Paul Davies (born October 1957) is a British Labour Party politician who has been the Member of Parliament for Colne Valley since 2024.

==Early life and career==
Davies grew up in Caerau. He worked as an electrician, before he studied Politics and Economic History at Cardiff University. After graduation, he worked in roles in human resources and operations management.

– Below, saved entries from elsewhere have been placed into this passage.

Lemma move_last_step s this recipient middle_key A x r0 rest :
  internal_items this = A ++ [x] -> 0 < i_size this <= Z.of_nat (length (i_array this)) ->
  internal_items recipient = r0 :: rest -> 0 < i_size recipient < Z.of_nat (length (i_array recipient)) ->
  nodes s !! i_page_id recipient <> None ->
  let '(s', this', recipient') := MoveLastToFrontOf s this recipient middle_key in
  internal_items this' = A /\ internal_items recipient' = x :: (middle_key, snd r0) :: rest /\
  i_size this' = i_size this - 1 /\ i_size recipient' = i_size recipient + 1 /\
  nodes s' = reparent (nodes s) [snd x] (i_page_id recipient) /\ roots s' = roots s /\
  next_page s' = next_page s /\
  i_array this' = i_array this /\ length (i_array recipient') = length (i_array recipient) /\
  internal_header this' = internal_header this /\ internal_header recipient' = internal_header recipient.
Proof.
  intros Hit Hsz Hri Hrz Hpres. destruct (nodes s !! i_page_id recipient) as [nr|] eqn:Hnr; [|congruence].
  destruct (fetch_present s _ nr Hnr) as (s1 & Hf & Hn1 & Hr1 & Hp1).
  destruct (internal_cut this ltac:(lia)) as [Ha Hn].
  destruct (internal_room recipient ltac:(lia)) as (y & R & Hra & Hrn).
  remember (drop (Z.to_nat (i_size this)) (i_array this)) as D eqn:HD. clear HD.
  rewrite Hit in Ha, Hn. rewrite <- app_assoc in Ha. cbn [app] in Ha. rewrite Hri in Hra, Hrn.
  destruct (shift_up_loop_app (r0 :: rest) y R) as [z Hz].
  unfold MoveLastToFrontOf, CopyFirstFrom, SetKeyAt. rewrite Hf.
  cbn [fst snd internal_set_size internal_set_array i_array i_size i_page_id].
  destruct (adopt_spec s1 x.2 (i_page_id recipient)) as (Hn2 & Hr2 & Hp2).
  rewrite (Ha : i_array this = _), aget_mid by (rewrite length_app in Hn; cbn in Hn; lia).
  rewrite Hra. replace (i_size recipient - 1) with (Z.of_nat (length (r0 :: rest)) - 1) by lia.
  replace (Z.to_nat (i_size recipient)) with (length (r0 :: rest)) by lia. rewrite Hz, aset_0.
  change (aget (x :: (r0 :: rest) ++ R) 1) with r0. change (aset (x :: (r0 :: rest) ++ R) 1 (middle_key, snd r0))
    with (x :: (middle_key, snd r0) :: rest ++ R).
  rewrite nodes_unpin, roots_unpin, next_page_unpin, Hn2, Hr2, Hp2, Hn1, Hr1, Hp1.
  split; [apply (internal_items_of _ _ (x :: D)); cbn; [exact Ha | len]|].
  split; [apply (internal_items_of _ _ R); cbn; [reflexivity | len]|].
  repeat split; try reflexivity; len.
Qed.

Davies was elected as a councillor in 2019 for Holme Valley South ward on Kirklees Council. He was the deputy leader of the council before he stepped down in 2024 when selected as the Labour parliamentary candidate for Colne Valley.

==Parliamentary career==
Davies was selected as the candidate for Labour Party in Colne Valley in December 2022. He won the seat with 41% of the vote and unseated the Conservative's Jason McCartney with a majority of 4,963. There were a total of six candidates, and a turnout of 64%.

In November 2024, Davies voted in favour of the Terminally Ill Adults (End of Life) Bill, which proposes to legalise assisted suicide.

He is a member of the Commons finance committee, and the petitions committee.

He is the chair of the all-party parliamentary group on tackling loneliness and connecting communities, and the group on carbon monoxide.